REQUIRED WORK:
Give the number of lines in these entries that contain "plan", and nothing more.
+---+
(** X9.  [_format_final_results] (app.py 357-366): the report ends with
    the section of the missing information, an empty line and the section
    of the source URLs.  The line of the missing information is made of the
    entries of the missing set that have no colon, and of them only, each
    one trimmed, in the order of the iteration and joined by a comma and a
    space; every entry with a colon is left out of it, and when no entry is
    left the line says that all mandatory information was found, as it does
    when every entry has the form [Section: Field] that the prompt asks
    for. *)
Theorem missing_line_lists_the_entries_without_colon
    (iter : list string -> list string) (self : analyzer) :
  let kept :=
    filter (fun item => negb (Py.contains ":" item)) (iter (missing_info self)) in
  (forall item,
      In item kept
      <-> In item (iter (missing_info self)) /\ Py.contains ":" item = false)
  /\ ((forall item, In item (iter (missing_info self)) ->
                    Py.contains ":" item = true) -> kept = [])
  /\ exists before,
       _format_final_results iter self
       = before ++ "=== MISSING INFORMATION ===" ++ Py.nl
         ++ match kept with
            | [] => "All mandatory information found"
            | _ => Py.join ", " (map Py.strip kept)
            end
         ++ Py.nl ++ Py.nl ++ "=== SOURCE URLS ===" ++ Py.nl ++ source_urls iter self.
Proof.
  cbv zeta. split; [|split].
  - intros item. rewrite filter_In. split; intros [H1 H2]; split; auto.
    + now apply negb_true_iff.
    + now apply negb_true_iff.
  - intros H.
    induction (iter (missing_info self)) as [|x l IH]; [reflexivity|].
    cbn [filter]. rewrite (H x) by now left. cbn [negb].
    apply IH. intros y Hy. apply H. now right.
  - unfold _format_final_results. rewrite !app_assoc.
    match goal with
    | |- context [Py.join Py.nl (?l ++ ?t)] =>
        destruct (join_suffix Py.nl l t) as [before E]; [discriminate|]
    end.
    exists before. rewrite E.
    destruct (filter _ (iter (missing_info self))); reflexivity.
Qed.

(** ** What the link resolver can return *)

Section ResolverFacts.

Variable urlparse : string -> outcome ParseResult.
Variable urljoin : string -> string -> outcome string.
Variable iter : list string -> list string.

Lemma match_available_In possible_urls available_links link :
  match_available urlparse possible_urls available_links = Return (Some link) ->
  In link available_links.
Proof.
  induction available_links as [|a l IH]; cbn [match_available]; [discriminate|].
  destruct (match_possible urlparse possible_urls a) as [[|]|msg]; cbn [bind].
  - intros [= <-]. now left.
  - intros H. right. now apply IH.
  - discriminate.
Qed.

Lemma same_domain_host base possible_urls u :
  same_domain urlparse base possible_urls = Return (Some u) ->
  exists parsed parsed_base,
    urlparse u = Return parsed /\ urlparse base = Return parsed_base
    /\ netloc parsed = netloc parsed_base.
Proof.
  induction possible_urls as [|p l IH]; cbn [same_domain]; [discriminate|].
  destruct (urlparse p) as [pp|msg] eqn:Ep; cbn [bind]; [|discriminate].
  destruct (urlparse base) as [pb|msg] eqn:Eb; cbn [bind]; [|discriminate].
  destruct (String.eqb (netloc pp) (netloc pb)) eqn:E.
  - intros [= <-]. apply String.eqb_eq in E. exists pp, pb. auto.
  - intros H. destruct (IH H) as (q & qb & H1 & H2 & H3).
    exists q, qb. auto.
Qed.

(** X10.  [_extract_next_urls] and [_normalize_and_validate_url] (app.py
    184-246): whatever the model output, the resolver returns at most one
    URL, never the empty string, and the URL is one of the available links
    or has the host of the base URL: the model cannot send the crawl to
    another site through a URL that was not scraped. *)
Theorem next_url_is_a_link_or_on_the_base_host
    (base : string) (visited : PySet.t) (analysis : string)
    (available_links : list string) :
  let next_urls :=
    _extract_next_urls urlparse urljoin iter base visited analysis available_links in
  (List.length next_urls <= 1)%nat
  /\ forall u, In u next_urls ->
       u <> EmptyString
       /\ (In u available_links
           \/ exists parsed parsed_base,
                urlparse u = Return parsed /\ urlparse base = Return parsed_base
                /\ netloc parsed = netloc parsed_base).
Proof.
  cbv zeta. unfold _extract_next_urls.
  destruct (nth_error (Py.split "NEXT_URL:" analysis) 1) as [section|];
    [|split; [cbn; lia|intros u []]].
  destruct (String.eqb (Py.lower (next_url_value section)) "none");
    [split; [cbn; lia|intros u []]|].
  match goal with
  | |- context [bind ?e ?k] => destruct (bind e k) as [[full|]|msg] eqn:E
  end; try (split; [cbn; lia|intros u []]).
  destruct (Urllib.nonempty full) eqn:NE; [|split; [cbn; lia|intros u []]].
  split; [cbn; lia|]. intros u [<-|[]]. split.
  - intros ->. discriminate NE.
  - destruct (if Py.startswith "/" (next_url_value section)
              then urljoin base (next_url_value section)
              else Return (next_url_value section)) as [next|msg];
      cbn [bind] in E; [|discriminate].
    unfold _normalize_and_validate_url in E.
    match type of E with
    | bind ?e _ = _ => destruct e as [possible|msg]; cbn [bind] in E; [|discriminate]
    end.
    destruct (match_available urlparse possible available_links)
      as [[link|]|msg] eqn:M; cbn [bind] in E; [| |discriminate].
    + injection E as <-. left. eapply match_available_In; eauto.
    + right. eapply same_domain_host; eauto.
Qed.

End ResolverFacts.

Lemma next_url_is_a_link_or_on_the_base_host_witness :
  Run.page_b <> EmptyString
  /\ (In Run.page_b [Run.page_b]
      \/ exists parsed parsed_base,
           Run.urlparse Run.page_b = Return parsed
           /\ Run.urlparse "http://example.com" = Return parsed_base
           /\ netloc parsed = netloc parsed_base).
Proof.
  apply (proj2 (next_url_is_a_link_or_on_the_base_host Run.urlparse Run.urljoin
                  (fun l => l) "http://example.com" [Run.home] Run.home_analysis
                  [Run.page_b])).
  left. reflexivity.
Defined.

(** ** The links that the scraper returns *)

Section ScraperFacts.

Variable urlparse : string -> outcome ParseResult.
Variable urljoin : string -> string -> outcome string.

Lemma add_link_on_site url links href links' :
  (forall l, In l links -> on_site urlparse url l) ->
  add_link urlparse urljoin url links href = Return links' ->
  forall l, In l links' -> on_site urlparse url l.
Proof.
  intros H. unfold add_link. destruct (followable href); [|now intros [= <-]].
  destruct (clean_href urlparse urljoin url href) as [h|msg]; cbn [bind];
    [|discriminate].
  destruct (urlparse h) as [ph|msg] eqn:Eh; cbn [bind]; [|discriminate].
  destruct (urlparse url) as [pu|msg] eqn:Eu; cbn [bind]; [|discriminate].
  destruct (String.eqb (netloc ph) (netloc pu)) eqn:E; intros [= <-]; [|exact H].
  intros l Hl. apply in_app_or in Hl. destruct Hl as [Hl|[<-|[]]]; [now apply H|].
  apply String.eqb_eq in E. exists ph, pu. rewrite Eu. auto.
Qed.
(** * Referral bot: attribution and goal notification over the [users] table

    Shallow embedding of [referral_bot.py].  The SQLite table [users] is a
    finite map from [user_id] (the INTEGER PRIMARY KEY) to the remaining
    three columns.  Every database function of the program opens its own
    connection ([async with aiosqlite.connect(DB_FILE) as db]), works on the
    connection's pending transaction and publishes it with [db.commit()];
    leaving the [async with] block closes the connection, which drops
    whatever was not committed.  Exceptions are modelled by an outcome type,
    storage failures by a per-call fault plan, and the Telegram side by the
    list of chat ids [bot.send_message] was called with. *)

From stdpp Require Import base gmap list.
From Stdlib Require Import ZArith Lia.

(** ** Data model *)

(** [REFERRAL_GOAL = 10] *)
Definition REFERRAL_GOAL : Z := 10.

(** One row of [users], without its key [user_id]:
    [invited_by INTEGER] (NULL is [None]),
    [referrals INTEGER DEFAULT 0],
    [goal_achieved_notified INTEGER DEFAULT 0]. *)
Record Row := mkRow {
  invited_by : option Z;
  referrals : Z;
  goal_achieved_notified : Z
}.

(** The row [INSERT ... (user_id) VALUES (?)] creates: every other column
    takes its declared default. *)
Definition default_row : Row :=
  {| invited_by := None; referrals := 0; goal_achieved_notified := 0 |}.

(** What persists between calls: the committed content of the table and the
    chat ids [bot.send_message] has been called with, latest first. *)
Record World := mkWorld {
  users : gmap Z Row;
  sent : list Z
}.

(** An open connection: [disk] is the committed table, [txn] the table as
    the connection sees it (its uncommitted writes included). *)
Record Conn := mkConn {
  disk : gmap Z Row;
  txn : gmap Z Row;
  outbox : list Z
}.

(** A call either returns a value or raises. *)
Inductive outcome (A : Type) : Type :=
  | Returns (a : A)
  | Raises.
Arguments Returns {A} a.
Arguments Raises {A}.

(** Fault plan of one call: [f k = true] when the [k]-th storage operation
    of that call ([db.execute] or [db.commit], in program order) raises. *)
Definition faults : Type := nat → bool.

Definition no_fault : faults := λ _, false.

(** ** The connection monad *)

Definition Act (A : Type) : Type := Conn → outcome A * Conn.

Definition ret {A} (a : A) : Act A := λ c, (Returns a, c).

Definition bind {A B} (m : Act A) (k : A → Act B) : Act B :=
  λ c, match m c with
       | (Returns a, c') => k a c'
       | (Raises, c') => (Raises, c')
       end.

Notation "'let!' x ':=' m 'in' k" := (bind m (λ x, k))
  (at level 10, x name, m at level 100, k at level 200, only parsing).
Notation "m ;;; k" := (bind m (λ _, k))
  (at level 100, right associativity, only parsing).

(** [await db.execute(stmt)] for a statement that writes. *)
Definition execute (fails : bool) (stmt : gmap Z Row → gmap Z Row) : Act unit :=
  λ c, if fails then (Raises, c)
       else (Returns (), {| disk := disk c; txn := stmt (txn c); outbox := outbox c |}).

(** [cursor = await db.execute(SELECT ...); await cursor.fetchone()]:
    the selected columns of the first matching row, or [None]. *)
Definition fetchone {A} (fails : bool) (q : gmap Z Row → option A) : Act (option A) :=
  λ c, if fails then (Raises, c) else (Returns (q (txn c)), c).

(** [await db.commit()] *)
Definition commit (fails : bool) : Act unit :=
  λ c, if fails then (Raises, c)
       else (Returns (), {| disk := txn c; txn := txn c; outbox := outbox c |}).

(** [await bot.send_message(chat_id, ...)]: the attempt is recorded whether
    or not the delivery succeeds; a failed delivery raises. *)
Definition send_message (ok : bool) (chat_id : Z) : Act unit :=
  λ c, (if ok then Returns () else Raises,
        {| disk := disk c; txn := txn c; outbox := chat_id :: outbox c |}).

(** [try: body except Exception: handler] *)
Definition try_except {A} (body handler : Act A) : Act A :=
  λ c, match body c with
       | (Returns a, c') => (Returns a, c')
       | (Raises, c') => handler c'
       end.

(** [async with aiosqlite.connect(DB_FILE) as db: body].  The connection
    starts on the committed table; on exit, normal or not, only what was
    committed remains. *)
Definition async_with_connect {A} (body : Act A) (w : World) : outcome A * World :=
  let '(r, c) := body {| disk := users w; txn := users w; outbox := sent w |} in
  (r, {| users := disk c; sent := outbox c |}).

(** ** The SQL statements *)

(** [INSERT OR IGNORE INTO users (user_id) VALUES (?)] *)
Definition insert_or_ignore (user_id : Z) (t : gmap Z Row) : gmap Z Row :=
  match t !! user_id with
  | Some _ => t
  | None => <[user_id := default_row]> t
  end.

Definition set_invited_by (inviter_id : Z) (r : Row) : Row :=
  {| invited_by := Some inviter_id;
     referrals := referrals r;
     goal_achieved_notified := goal_achieved_notified r |}.

Definition add_referral (r : Row) : Row :=
  {| invited_by := invited_by r;
     referrals := (referrals r + 1)%Z;
     goal_achieved_notified := goal_achieved_notified r |}.

Definition set_notified (r : Row) : Row :=
  {| invited_by := invited_by r;
     referrals := referrals r;
     goal_achieved_notified := 1 |}.

(** [UPDATE users SET invited_by = ? WHERE user_id = ?] *)
Definition update_invited_by (inviter_id user_id : Z) (t : gmap Z Row) : gmap Z Row :=
  alter (set_invited_by inviter_id) user_id t.

(** [UPDATE users SET referrals = referrals + 1 WHERE user_id = ?] *)
Definition update_referrals (inviter_id : Z) (t : gmap Z Row) : gmap Z Row :=
  alter add_referral inviter_id t.

(** [UPDATE users SET goal_achieved_notified = 1 WHERE user_id = ?] *)
Definition update_goal_achieved_notified (inviter_id : Z) (t : gmap Z Row) : gmap Z Row :=
  alter set_notified inviter_id t.

(** [SELECT invited_by FROM users WHERE user_id = ?] *)
Definition select_invited_by (user_id : Z) (t : gmap Z Row) : option (option Z) :=
  invited_by <$> t !! user_id.

(** [SELECT referrals, goal_achieved_notified FROM users WHERE user_id = ?] *)
Definition select_referrals_notified (inviter_id : Z) (t : gmap Z Row) : option (Z * Z) :=
  (λ r, (referrals r, goal_achieved_notified r)) <$> t !! inviter_id.

(** [SELECT referrals FROM users WHERE user_id = ?] *)
Definition select_referrals (user_id : Z) (t : gmap Z Row) : option Z :=
  referrals <$> t !! user_id.

(** ** The database functions of the program *)

(** [init_db] on a fresh file: [CREATE TABLE IF NOT EXISTS] leaves an
    empty table, and nothing has been sent yet. *)
Definition init_db : World := {| users := ∅; sent := [] |}.

(** [add_user(user_id)] *)
Definition add_user (f : faults) (user_id : Z) : World → outcome unit * World :=
  async_with_connect (
    execute (f 0%nat) (insert_or_ignore user_id) ;;;
    commit (f 1%nat)).

(** [result and result[0] is None and user_id != inviter_id] *)
Definition may_attribute (result : option (option Z)) (user_id inviter_id : Z) : bool :=
  match result with
  | Some None => negb (user_id =? inviter_id)%Z
  | _ => false
  end.

(** [process_referral(user_id, inviter_id)] *)
Definition process_referral (f : faults) (user_id inviter_id : Z)
    : World → outcome bool * World :=
  async_with_connect (
    let! result := fetchone (f 0%nat) (select_invited_by user_id) in
    if may_attribute result user_id inviter_id then
      execute (f 1%nat) (update_invited_by inviter_id user_id) ;;;
      execute (f 2%nat) (update_referrals inviter_id) ;;;
      commit (f 3%nat) ;;;
      ret true
    else ret false).

(** [referrals >= REFERRAL_GOAL and not notified] *)
Definition goal_pending (referrals notified : Z) : bool :=
  (REFERRAL_GOAL <=? referrals)%Z && (notified =? 0)%Z.

(** [check_and_notify_on_goal(bot, inviter_id)]; [send_ok] tells whether
    [bot.send_message] delivers, should this call reach it. *)
Definition check_and_notify_on_goal (f : faults) (send_ok : bool) (inviter_id : Z)
    : World → outcome unit * World :=
  async_with_connect (
    let! result := fetchone (f 0%nat) (select_referrals_notified inviter_id) in
    match result with
    | None => ret ()
    | Some (referrals, notified) =>
        if goal_pending referrals notified then
          try_except
            (send_message send_ok inviter_id ;;;
             execute (f 1%nat) (update_goal_achieved_notified inviter_id) ;;;
             commit (f 2%nat))
            (ret ())
        else ret ()
    end).

(** [get_user_referrals(user_id)] *)
Definition get_user_referrals (f : faults) (user_id : Z) : World → outcome Z * World :=
  async_with_connect (
    let! result := fetchone (f 0%nat) (select_referrals user_id) in
    ret (match result with Some n => n | None => 0%Z end)).

(** ** Sequences of calls *)

Inductive Call : Type :=
  | AddUser (f : faults) (user_id : Z)
  | ProcessReferral (f : faults) (user_id inviter_id : Z)
  | CheckGoal (f : faults) (send_ok : bool) (inviter_id : Z)
  | GetReferrals (f : faults) (user_id : Z).

(** The world a call leaves behind, whatever it returned or raised. *)
Definition call (c : Call) (w : World) : World :=
  match c with
  | AddUser f u => snd (add_user f u w)
  | ProcessReferral f u i => snd (process_referral f u i w)
  | CheckGoal f ok i => snd (check_and_notify_on_goal f ok i w)
  | GetReferrals f u => snd (get_user_referrals f u w)
  end.

Fixpoint run (cs : list Call) (w : World) : World :=
  match cs with
  | [] => w
  | c :: cs' => run cs' (call c w)
  end.

(** The caller's duty before [process_referral]: both rows exist
    ([handle_start] calls [add_user] for both ids first). *)
Definition precondition (c : Call) (w : World) : Prop :=
  match c with
  | ProcessReferral _ u i => is_Some (users w !! u) ∧ is_Some (users w !! i)
  | _ => True
  end.

Fixpoint preconditions (cs : list Call) (w : World) : Prop :=
  match cs with
  | [] => True
  | c :: cs' => precondition c w ∧ preconditions cs' (call c w)
  end.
+---+
ANSWER AREA:
2